Она слегка подтрунивает над ним:
– Послушай, что я скажу. Один из нас не переживет этого года.
Он занят делом и не слушает, но все-таки спрашивает: «Это еще почему?»
– Потому что мы пошли гулять по кладбищу в первый день нового года.
– Да что ты говоришь?
– Все-таки ты знаешь не все, – торжествующе объявляет она. – А я об этом услышала еще в восемь лет!
– Это, наверное, оттого, что девочки больше времени проводят с няньками, а мальчики – в конюшне. Да-с, полагаю, что причина в этом.
– А кучера не говорят о смерти?
– Не часто. Им есть чем заняться.
Падает и тут же тает легкий снежок. Прогуливаясь, они оставляют за собой черные следы, которые скоро становятся неразличимы на земле.
Она встретила Максима в 1888 году{85}. Тогда в Стокгольмском университете{86} решили открыть факультет социальных наук, и его пригласили для консультаций. То, что они оказались не только земляками, но и однофамильцами, могло бы сблизить даже людей, не испытывающих никакого интереса друг к другу. Однако она заранее сочувствовала коллеге-либералу, подвергшемуся гонениям на родине, и взяла на себя обязанность опекать и развлекать его в Стокгольме.
Это оказалось вовсе не скучно. Они моментально нашли общий язык, словно и вправду были родственниками, родными людьми, встретившимися после долгой разлуки. Бесконечный поток шуток и вопросов, понимание с полуслова, а главное – свобода и счастье болтать по-русски. Им показалось, что все остальные европейские языки были клетками, в которых они просидели целую вечность, жалкой заменой подлинной человеческой речи. Очень скоро их поступки вышли за рамки принятого. Он допоздна засиживался в ее квартире. Она являлась к нему в отель на завтрак. Когда он поскользнулся и подвернул ногу, она ставила ему примочки, делала перевязки и, более того, рассказывала об этом во всеуслышание. В то время она была необыкновенно уверена и в себе, и особенно в нем. В письме подруге она описала его словами Альфреда де Мюссе:
Il éait très joyeux – et pourtant très maussade,
Détestable voisin – excellent camarade,
Extrêmement futile – et pourtant très posé,
Indignement naïf – et pourtant très blasé.
Horriblement sinsère – et pourtant très rusé[11].{87}
И в конце письма заметила: «К довершению всего – настоящий русский с головы до ног».

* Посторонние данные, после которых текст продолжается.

(* ===== verification/Control.v ===== *)
(** * The control program: bpf_broker/bpf_broker_proto.c

    The operations of the first program: they register topics, add
    subscribers and flush them by updating the maps the kernel programs read.
    The three map descriptors opened at start are the topic maps of the
    interface; the clean-up [close(inner_fd)] of every path is a call. *)

From Stdlib Require Import String.
From S2P Require Import Prelude Prog Packet Kernel CString Server.
From stdpp Require Import base tactics numbers list gmap fin_maps.
Local Open Scope Z_scope.
Local Open Scope broker_scope.

(** Attributes of the inner maps [add_topic] creates. *)
Definition inner_attr : bpf_attr := BpfAttr BPF_MAP_TYPE_HASH 8 4 256.

Section Control.
(** [dummy] is one byte but the map copies a four-byte value from its
    address: the other three bytes are whatever follows it on the stack. *)
Context (stack_bytes : Z).

Definition dummy_value : Z := 1 + 256 * (stack_bytes mod 2 ^ 24).

Definition add_subscriber (topic_name : list Z) (ip port : Z) : um ev Z :=
  key_opt <~ ulift (make_topic_key topic_name) ;;
  match key_opt with
  | None => uret (-1)
  | Some topic_key =>
      outer <~ ucall (TopicGet topic_outer topic_key) ;;
      match outer with
      | None => uret (-1)
      | Some inner_id =>
          inner_fd <~ ucall (MapGetFdById inner_id) ;;
          if inner_fd <? 0 then uret (-1) else
          let key := pack ip port in
          r <~ ucall (ElemUpdate (by_fd inner_fd) key dummy_value) ;;
          if r <? 0 then ucall (CloseFd inner_fd) ;~ uret (-1) else
          c <~ ucall (TopicGet topic_sub_cnt topic_key) ;;
          let current := match c with Some c => u32 (c + 1) | None => 1 end in
          r <~ ucall (TopicUpdate topic_sub_cnt topic_key current) ;;
          if r <? 0 then ucall (CloseFd inner_fd) ;~ uret (-1) else
          first <~ (if current =? 1
                    then ucall (TopicUpdate topic_first_sub topic_key key)
                    else uret 0) ;;
          if first <? 0 then ucall (CloseFd inner_fd) ;~ uret (-1) else
          ucall (CloseFd inner_fd) ;~ uret 0
      end
  end.

(** [while (bpf_map_get_next_key(inner_fd, NULL, &key) == 0) { delete; }],
    [fuel] rounds at most. *)
Fixpoint flush_loop (fuel : nat) (inner_fd deleted : Z) : um ev Z :=
  match fuel with
  | O => Ret NoFuel
  | S fuel' =>
      k <~ ucall (ElemNextKey (by_fd inner_fd) None) ;;
      match k with
      | None => uret deleted
      | Some key =>
          ucall (ElemDelete (by_fd inner_fd) key) ;~
          flush_loop fuel' inner_fd (deleted + 1)
      end
  end.

Definition flush_topic (fuel : nat) (topic_name : list Z) : um ev Z :=
  key_opt <~ ulift (make_topic_key topic_name) ;;
  match key_opt with
  | None => uret (-1)
  | Some topic_key =>
      outer <~ ucall (TopicGet topic_outer topic_key) ;;
      match outer with
      | None => uret 0
      | Some inner_id =>
          inner_fd <~ ucall (MapGetFdById inner_id) ;;
          if inner_fd <? 0 then uret (-1) else
          flush_loop fuel inner_fd 0 ;~
          ucall (CloseFd inner_fd) ;~
          ucall (TopicUpdate topic_sub_cnt topic_key 0) ;~
          ucall (TopicDelete topic_first_sub topic_key) ;~
          uret 0
      end
  end.

Definition add_topic (topic_name : list Z) : um ev Z :=
  key_opt <~ ulift (make_topic_key topic_name) ;;
  match key_opt with
  | None => uret (-1)
  | Some topic_key =>
      outer <~ ucall (TopicGet topic_outer topic_key) ;;
      match outer with
      | Some _ => uret 0
      | None =>
          inner_fd <~ ucall (MapCreate inner_attr) ;;
          if inner_fd <? 0 then uret (-1) else
          update_ret <~ ucall (TopicUpdate topic_outer topic_key (u32 inner_fd)) ;;
          if update_ret <? 0 then ucall (CloseFd inner_fd) ;~ uret (-1) else
          ucall (CloseFd inner_fd) ;~ uret 0
      end
  end.

(** The operations the server loop calls. *)
Definition broker_commands (fuel : nat) : commands := Commands add_topic add_subscriber (flush_topic fuel).
End Control.

(** Rounds granted to [flush_loop]: an inner map holds 256 keys at most, and
    the last round finds it empty. *)
Definition flush_fuel : nat := 257.
Lemma flush_topic_kept topic_name k v :
  make_topic_key topic_name = Some (Some k) -> kept S v ->
  owp (deleting_spec D) stuck (flush_topic flush_fuel topic_name) (λ _ w, kept S w /\ v_fds w = v_fds v) v.
Proof.
  intros Hk Hv. unfold flush_topic. rewrite Hk. cbn [ulift]. rewrite ubind_uret.
  kcall outer v1 Hs1 Hf1. destruct outer as [id|]; [|by apply owp_ret].
  kcall fd v2 Hs2 Hf2. cbn [ev_spec] in Hs2.
  destruct Hs2 as [(H0 & Hfree & [o Hobj] & ->)|(Hneg & ->)].
  2: { rewrite (proj2 (Z.ltb_lt _ _)) by done. by apply owp_ret. }
  rewrite (proj2 (Z.ltb_ge _ _)) by lia. rewrite Hf1 in Hfree. clear Hf2.
  set (v2 := set_fds _ v1) in *.
  assert (v_fds v2 = <[fd := id]> (v_fds v)) as Hfd by (rewrite <- Hf1; by destruct v1).
  assert (v_objs v2 !! id = Some o) as Hobj' by (by destruct v1).
  apply owp_bind. eapply owp_mono; [|apply flush_loop_kept; [done|]].
  2: { intros _. destruct (snd_obj _ _ _ Hv _ _ Hobj') as (_ & Hsz & _).
       unfold elems_of, obj_of. cbn [obj_id]. rewrite Hfd, lookup_insert_eq. cbn. rewrite Hobj'. unfold flush_fuel. lia. }
  intros n v3 [Hw Hwf]. rewrite Hfd in Hwf. clear Hv.
  kcall x v4 Hs4 Hf4. kcall y v5 Hs5 Hf5. kcall z v6 Hs6 Hf6.
  apply owp_ret. split; [done|]. rewrite Hf6, Hf5, Hf4, Hwf. by rewrite delete_insert_id.
Qed.

Lemma add_topic_kept topic_name k v :
  make_topic_key topic_name = Some (Some k) -> kept S v ->
  uwp (deleting_spec D) (add_topic topic_name)
    (λ r w, (kept S w /\ v_fds w = v_fds v) /\ v_out w = v_out v /\ (r = 0 -> is_Some (v_outer w !! k))) v.
Proof.
  intros Hk Hv. unfold add_topic. rewrite Hk. cbn [ulift]. rewrite ubind_uret.
  kcall outer v1 Hs1 Hf1. cbn [ev_spec topic_of] in Hs1. destruct Hs1 as [-> Hout].
  destruct outer as [id|]; [apply uwp_ret; destruct Hout as [Hout|Hout]; [by eauto|done]|].
  kcall fd v2 Hs2 Hf2. pose proof (out_ev _ _ _ _ Hs2 I) as Ho2.
  destruct Hf2 as [(H0 & Hfree & i & Hf2)|(Hneg & Hf2)].
  2: { rewrite (proj2 (Z.ltb_lt _ _)) by done. apply uwp_ret. split_and!; done || lia. }
  rewrite (proj2 (Z.ltb_ge _ _)) by done.
  kcall r v3 Hs3 Hf3. pose proof (out_ev _ _ _ _ Hs3 I) as Ho3.
  case_goal; kcall x v4 Hs4 Hf4; pose proof (out_ev _ _ _ _ Hs4 I) as Ho4; apply uwp_ret;
    (split; [split; [done|]; rewrite Hf4, Hf3, Hf2; by rewrite delete_insert_id
            |split; [congruence|intros Hr0; try done]]).
  split_hyps. cbn in Hs3, Hs4.
  destruct Hs3 as [(_ & _ & w & Hw & ->)|[? _]]; [|lia]. subst v4. destruct v2; cbn.
  rewrite lookup_insert_eq. by eexists.
Qed.
(* ===== verification/EndToEnd.v ===== *)
(** * The first program as a whole

    The control program writes the maps the two packet handlers read.  These
    theorems put them together: a topic means the same key on both sides, an
    address survives the packing, and in every state the control program
    maintains a publish is delivered to exactly the subscribers of its topic,
    by the fast path or by the slow one. *)

From Stdlib Require Import String.
From S2P Require Import Prelude Prog Packet Checksum Kernel Views RefKernel XdpBroker TcBroker CString Server.
From S2P Require Import Control ControlSpec.
From stdpp Require Import base tactics numbers list gmap fin_maps.
Local Open Scope Z_scope.
Local Open Scope broker_scope.

(** ** Topic names *)

(** A name a command line can carry, and one both sides read as one word. *)
Definition line_name (name : list Z) : Prop :=
  Forall (λ c, c <> 0 /\ c <> 10 /\ c <> 13) name /\ (length name < MAX_TOPIC_ID_CHARS)%nat.
Definition plain_name (name : list Z) : Prop := line_name name /\ 32 ∉ name.

#[export] Instance line_name_dec name : Decision (line_name name).
Proof. unfold line_name. apply _. Defined.
#[export] Instance plain_name_dec name : Decision (plain_name name).
Proof. unfold plain_name. apply _. Defined.

(** What may follow the name in a datagram. *)
Definition line_ends : list (list Z) := [[]; [10]; [13; 10]].

Lemma scan_plain n name d rest :
  Forall (λ c, is_delim c = false) name -> (length name < n)%nat -> is_delim d = true ->
  scan n (name ++ d :: rest) = Some name.
Proof.
  intros Hn. revert n. induction Hn as [|c name Hc Hn IH]; intros [|n] Hlt Hd; cbn in Hlt; try lia;
    cbn [app scan].
  - by rewrite Hd.
  - rewrite Hc, IH by (done || lia). done.
Qed.

Lemma plain_no_delim name : plain_name name -> Forall (λ c, is_delim c = false) name.
Proof.
  intros [[Hn _] Hb]. apply Forall_forall. intros c Hc. rewrite Forall_forall in Hn. destruct (Hn c Hc) as (H0 & H1 & _).
  unfold is_delim. rewrite !(proj2 (Z.eqb_neq _ _)) by (done || by intros ->). done.
Qed.

Lemma line_plain name rest :
  Forall (λ c, c <> 0 /\ c <> 10 /\ c <> 13) name -> rest ∈ line_ends -> line (name ++ rest) = name.
Proof.
  intros Hn Hr. induction Hn as [|c name (H2 & H3 & H4) Hn IH]; cbn [app line].
  - unfold line_ends in Hr. rewrite !elem_of_cons, elem_of_nil in Hr. by destruct Hr as [-> | [-> | [-> | []]]].
  - rewrite !(proj2 (Z.eqb_neq c _)) by done. cbn. by rewrite IH.
Qed.

Lemma scan_no_delim n bs name : scan n bs = Some name -> Forall (λ c, is_delim c = false) name.
Proof.
  revert bs name. induction n as [|n IH]; intros [|c r] name; cbn [scan]; try (by intros [= <-]).
  destruct (is_delim c) eqn:E; [by intros [= <-]|].
  destruct (scan n r) as [m|] eqn:Em; [|done]. cbn. intros [= <-]. constructor; [done|]. by apply (IH r).
Qed.

(** The words of the commands, and the operation each calls on its key. *)
Definition operations : list (list Z * (commands -> list Z -> Z -> Z -> um ev Z)) :=
  [(REGISTER, λ ops key _ _, cmd_register ops key);
   (SUBSCRIBE, λ ops key s_addr sin_port, cmd_subscribe ops key (bswap32 s_addr) (bswap16 sin_port));
   (FLUSH, λ ops key _ _, cmd_flush ops key)].

(** With the text [cmd] in [buf] the server recognises the command, reads
    [key] after it, which the operations turn into the map key of [name], and
    calls the operation on it. *)
Definition commands_topic (cmd : list Z) (op : commands -> list Z -> Z -> Z -> um ev Z) (buf name : list Z) : Prop :=
  exists key, is_command buf cmd = Some true /\ read_topic_key buf (length cmd) = Some key /\
    make_topic_key key = Some (Some (pad_key name)) /\
    forall ops s_addr sin_port, exists k, handle_datagram ops buf s_addr sin_port = ubind (op ops key s_addr sin_port) k.

Lemma has_prefix_app p rest : has_prefix p (p ++ rest) = true.
Proof. unfold has_prefix. rewrite take_app_length. by apply bool_decide_eq_true. Qed.

Lemma command_line cmd op name tail junk :
  (cmd, op) ∈ operations -> line_name name -> tail ∈ line_ends ->
  (10 <= length ((cmd ++ name ++ tail) ++ 0%Z :: junk))%nat ->
  commands_topic cmd op ((cmd ++ name ++ tail) ++ 0 :: junk) name.
Proof.
  intros Hop [Hn Hlt] Ht Hlen. set (t := cmd ++ name ++ tail) in *.
  assert (no_nul REGISTER /\ no_nul SUBSCRIBE /\ no_nul FLUSH) as (Hr & Hs & Hf).
  { unfold no_nul. split_and!; decide_goal. }
  assert (no_nul (name ++ tail)) as Hnt.
  { apply Forall_app. split; [eapply Forall_impl; [exact Hn|]; cbv beta; tauto|].
    unfold line_ends in Ht. rewrite !elem_of_cons, elem_of_nil in Ht.
    destruct Ht as [-> | [-> | [-> | []]]]; decide_goal. }
  assert (drop (length cmd) (t ++ 0 :: junk) = (name ++ tail) ++ 0 :: junk) as Hd.
  { unfold t. rewrite <- app_assoc. apply drop_app_length. }
  destruct (read_topic_key_eq _ _ _ _ Hd Hnt) as (key & Hk & Hl & Hc).
  rewrite (line_plain _ _ Hn Ht), (proj2 (Nat.ltb_lt _ _) Hlt) in Hc.
  exists key. unfold operations in Hop. rewrite !elem_of_cons, elem_of_nil in Hop.
  split; [rewrite is_command_eq; [f_equal; apply has_prefix_app| |]|split; [done|split; [by apply make_topic_key_eq|]]].
  { destruct Hop as [[= -> _]|[[= -> _]|[[= -> _]|[]]]]; done. }
  { unfold t. rewrite !length_app. lia. }
  intros ops s_addr sin_port. unfold handle_datagram. rewrite !is_command_eq by (done || (cbn; lia)).
  destruct Hop as [[= -> ->]|[[= -> ->]|[[= -> ->]|[]]]]; unfold t in *.
  - rewrite has_prefix_app. change (length REGISTER) with 9%nat in Hk. cbn [ulift]. rewrite ubind_uret, Hk.
    cbn [ulift]. rewrite ubind_uret, Hc. cbn [ulift]. rewrite ubind_uret. by eexists.
  - change (has_prefix REGISTER _) with false. rewrite has_prefix_app. change (length SUBSCRIBE) with 10%nat in Hk.
    cbn [ulift]. rewrite !ubind_uret, Hk. cbn [ulift]. rewrite ubind_uret, Hc. cbn [ulift]. rewrite ubind_uret. by eexists.
  - change (has_prefix REGISTER _) with false. change (has_prefix SUBSCRIBE _) with false. rewrite has_prefix_app.
    change (length FLUSH) with 6%nat in Hk. cbn [ulift]. rewrite !ubind_uret, Hk. cbn [ulift]. rewrite ubind_uret. by eexists.
Qed.

(** The topic that both packet programs of a publish [f] look up is [t]: with
    a count of one and a first subscriber for [t] the fast path transmits,
    with an inner map for [t] the slow path consumes the packet. *)
Definition looks_up `{!ProbeRead} (f t : list Z) : Prop :=
  (forall K (HK : Kernel K) (s : K) packed,
     v_cnt (kview_of s) !! t = Some 1 -> v_first (kview_of s) !! t = Some packed ->
     exists s', krun (xdp_broker f) s = (Ok (XDP_TX, turned 128 f packed), s')) /\
  (forall K (HK : Kernel K) (HR : Reliable K) (s : K) (b : skb) id,
     skb_bytes b = f -> v_outer (kview_of s) !! t = Some id ->
     exists b' s', krun (tc_ingress_broker b) s = (Ok (TC_ACT_SHOT, b'), s')).

Lemma published_looks_up `{!ProbeRead} f t :
  bytes_ok f -> is_publish f = true -> published_topic f = Some t -> looks_up f t.
Proof.
  intros Hf Hp Ht. split.
  - intros K HK s packed Hc Hfi. destruct (xdp_run f s Hf) as (rc & f' & Hr & Hs). destruct (krun _ s) as [r s'].
    cbn [fst snd] in Hr, Hs. unfold xdp_spec in Hs. rewrite Hp, Ht, Hc, Hfi in Hs. injection Hs as -> -> _.
    exists s'. by rewrite Hr.
  - intros K HK HR s b id <- Ho. destruct (tc_run_reliable b s id Hf) as (b' & s' & _ & _ & Hr & _); [|by exists b', s'].
    unfold tc_target. by rewrite Hp, Ht.
Qed.

(** C23. Both sides agree on a topic.  For a name of at most 19 bytes without
    blanks, NULs or line ends: a datagram with a command, the name and a line
    end makes the server call the command's operation on a key of the name,
    and in a packet whose command is followed by the name and a delimiter the
    kernel programs extract, and look up, the same key. *)
Theorem topic_keys_agree `{!ProbeRead} cmd op (name tail junk rest f : list Z) d :
  plain_name name -> (cmd, op) ∈ operations -> tail ∈ line_ends ->
  (10 <= length ((cmd ++ name ++ tail) ++ 0%Z :: junk))%nat ->
  bytes_ok f -> is_publish f = true -> is_delim d = true -> drop 50 f = name ++ d :: rest ->
  commands_topic cmd op ((cmd ++ name ++ tail) ++ 0 :: junk) name /\
  extract_topic_id f 50 (length f) zero_key = (0, pad_key name) /\
  looks_up f (pad_key name).
Proof.
  intros Hn Hop Ht Hlen Hf Hp Hd Hr. pose proof Hn as [Hline _].
  assert (published_topic f = Some (pad_key name)) as Htop.
  { unfold published_topic. rewrite Hr, scan_plain; [done|by apply plain_no_delim|apply Hline|done]. }
  split_and!; [by apply command_line| |by apply published_looks_up].
  pose proof (extract_topic f) as He. by rewrite Htop in He.
Qed.

Lemma scan_key_blank n bs m name :
  scan n bs = Some m -> (length name < MAX_TOPIC_ID_CHARS)%nat -> 32 ∈ name -> pad_key m <> pad_key name.
Proof.
  intros E Hlen Hin Heq. apply scan_no_delim in E. unfold pad_key, MAX_TOPIC_ID_CHARS in *.
  rewrite (take_ge name) in Heq by lia.
  assert (32 ∈ take 19 m ++ replicate (20 - length (take 19 m)) 0) as Hin'.
  { rewrite Heq. apply elem_of_app. by left. }
  apply elem_of_app in Hin' as [Hin'|Hin'].
  - apply Forall_take with (n := 19%nat) in E. rewrite Forall_forall in E. by specialize (E _ Hin').
  - apply elem_of_replicate in Hin' as [? _]. done.
Qed.

(** States that differ at most in what the maps hold for the topic [t]. *)
Definition same_but (t : list Z) (v w : kview) : Prop :=
  forall t', t' <> t -> v_cnt w !! t' = v_cnt v !! t' /\ v_first w !! t' = v_first v !! t'.

(** C40. A topic whose name contains a blank can be registered, subscribed to
    and flushed, the server calling its operations on the name's key, but no
    packet reaches it: wherever the scan of a packet starts, it never
    extracts that key, and the fast path treats every packet as if the maps
    held nothing for it. *)
Theorem blank_topic_unreachable `{!ProbeRead} cmd op (name tail junk : list Z) :
  line_name name -> 32 ∈ name -> (cmd, op) ∈ operations -> tail ∈ line_ends ->
  (10 <= length ((cmd ++ name ++ tail) ++ 0%Z :: junk))%nat ->
  commands_topic cmd op ((cmd ++ name ++ tail) ++ 0 :: junk) name /\
  (forall f p rc t, extract_topic_id f p (length f) zero_key = (rc, t) -> 0 <= rc -> t <> pad_key name) /\
  (forall K (HK : Kernel K) (s s' : K) f, bytes_ok f -> same_but (pad_key name) (kview_of s) (kview_of s') ->
     (krun (xdp_broker f) s').1 = (krun (xdp_broker f) s).1).
Proof.
  intros Hn Hin Hop Ht Hlen. pose proof Hn as [_ Hlt]. split_and!; [by apply command_line| |].
  - intros f p rc t He Hrc. pose proof (extract_loop_eq f p 20 [] eq_refl ltac:(simpl; lia)) as Hl.
    cbn [length app] in Hl. rewrite Nat.add_0_r in Hl. change (replicate 20 0) with zero_key in Hl.
    fold MAX_TOPIC_ID_CHARS in Hl. fold (extract_topic_id f p (length f) zero_key) in Hl. rewrite He in Hl.
    destruct (scan _ (drop p f)) as [m|] eqn:E; [injection Hl as -> ->; by eapply scan_key_blank|].
    destruct Hl as [out [= -> _]]. lia.
  - intros K HK s s' f Hf Hsame.
    destruct (xdp_run f s Hf) as (rc & f1 & -> & Hs). destruct (xdp_run f s' Hf) as (rc' & f1' & -> & Hs').
    unfold xdp_spec in Hs, Hs'. destruct (negb (is_publish f)); [congruence|].
    unfold published_topic in Hs, Hs'. destruct (scan 20 (drop 50 f)) as [m|] eqn:E; cbn [fmap option_fmap option_map] in Hs, Hs'; [|congruence].
    destruct (Hsame (pad_key m)) as [Hc Hfi]; [by eapply scan_key_blank|]. rewrite Hc, Hfi in Hs'.
    destruct (negb _); [congruence|]. destruct (v_first _ !! _); congruence.
Qed.

(** ** Addresses *)

Lemma sender_key_value a p :
  0 <= a < 2 ^ 32 -> 0 <= p < 65536 -> sender_key a p = a * 2 ^ 32 + p * 2 ^ 16.
Proof.
  intros Ha Hp. unfold sender_key, pack. rewrite bswap32_involutive by done.
  rewrite (u16_small (bswap16 p)) by (by apply bswap16_range). rewrite bswap16_involutive by done.
  rewrite (Z.shiftl_mul_pow2 p 16), lor_shiftl_add by lia. unfold u64. rewrite Z.mod_small by lia. done.
Qed.

Lemma sender_key_unpacked a p :
  0 <= a < 2 ^ 32 -> 0 <= p < 65536 ->
  packed_ip (sender_key a p) = a /\ packed_port (sender_key a p) = p.
Proof.
  intros Ha Hp. rewrite sender_key_value by done. unfold packed_ip, packed_port, u32, u16.
  rewrite land_ffff, (shiftr_div _ 32 (2 ^ 32)), (shiftr_div _ 16 (2 ^ 16)) by done. split; dlia.
Qed.

(** C24. A subscriber's address survives: what SUBSCRIBE packs into a map key
    is what both handlers unpack, different senders get different keys, and
    a frame sent by the fast path carries the sender's address and port in
    network order. *)
Theorem subscriber_address_roundtrip a p f bound :
  0 <= a < 2 ^ 32 -> 0 <= p < 65536 -> (42 <= length f)%nat ->
  packed_ip (sender_key a p) = a /\ packed_port (sender_key a p) = p /\
  (forall a' p', 0 <= a' < 2 ^ 32 -> 0 <= p' < 65536 -> sender_key a' p' = sender_key a p -> a' = a /\ p' = p) /\
  take 8 (drop 26 (turned bound f (sender_key a p))) = take 4 (drop 30 f) ++ le_bytes 4 a /\
  take 6 (drop 34 (turned bound f (sender_key a p))) = take 2 (drop 36 f) ++ le_bytes 2 p ++ take 2 (drop 38 f).
Proof.
  intros Ha Hp Hf. destruct (sender_key_unpacked a p Ha Hp) as [Hi Ho].
  destruct (turned_fields bound f (sender_key a p) Hf) as (_ & Hia & Hpa & _). rewrite Hi in Hia. rewrite Ho in Hpa.
  split_and!; try done. all: intros a' p' Ha' Hp'; destruct (sender_key_unpacked a' p' Ha' Hp') as [Hi' Ho'].
  intros Heq. rewrite Heq in Hi', Ho'. split; congruence.
Qed.

(** ** Delivery *)

(** A state the control program maintains, for one topic. *)
Lemma inv_topic_set N v t X :
  inv N v -> abs v !! t = Some X ->
  exists id, v_outer v !! t = Some id /\ dom (elems_of (by_id id) v) = X /\
    fast_ok N X (default 0 (v_cnt v !! t)) (v_first v !! t).
Proof.
  intros Hinv HX. unfold abs in HX. rewrite lookup_fmap in HX. destruct (v_outer v !! t) as [id|] eqn:Ho; [|done].
  cbn in HX. injection HX as HX. exists id. destruct (inv_topic _ _ Hinv t id Ho) as (g & Hobj & _ & Hfast).
  split_and!; [done|done|]. unfold subs in HX. rewrite (elems_by_id _ _ g inner_attr Hobj) in HX. by rewrite <- HX.
Qed.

Толстяк Максим – так она его звала.
«Никогда не чувствуешь такого сильного искушения писать романы, как в присутствии М.».
И еще:
«Он занимает так ужасно много места не только на диване, но и в мыслях других, что мне положительно невозможно в его присутствии думать ни о чем другом, кроме него».
И все это в то время, когда ей следовало бы сидеть за столом с утра до ночи и готовить работу на соискание Борденовской премии{88}. «Я забросила не только функции, но и эллиптические интегралы и даже мое любимое твердое тело», – шутила она в письме к коллеге-математику Гёсте Миттаг-Леффлеру{89}. Именно он сумел убедить Максима, что тому надо поехать в Уппсалу и прочесть там курс лекций. Тогда она на время перестала думать и мечтать о нем и вернулась к вопросу о движении твердого тела и решению задачи так называемой «математической русалки» с помощью тета-функций с двумя независимыми переменными. Задача не поддавалась, но Софья все-таки была счастлива, потому что Максим незримо присутствовал рядом с ней. Когда он вернулся, она была совершенно вымотана, но торжествовала победу. Даже две победы: работа была почти завершена (надо пройтись по ней последний раз, и можно подавать на конкурс – анонимно), а ее возлюбленный – ворчащий, но в душе довольный – охотно вернулся из своего изгнания и, как показалось Софье, намекнул, что собирается сделать ей предложение.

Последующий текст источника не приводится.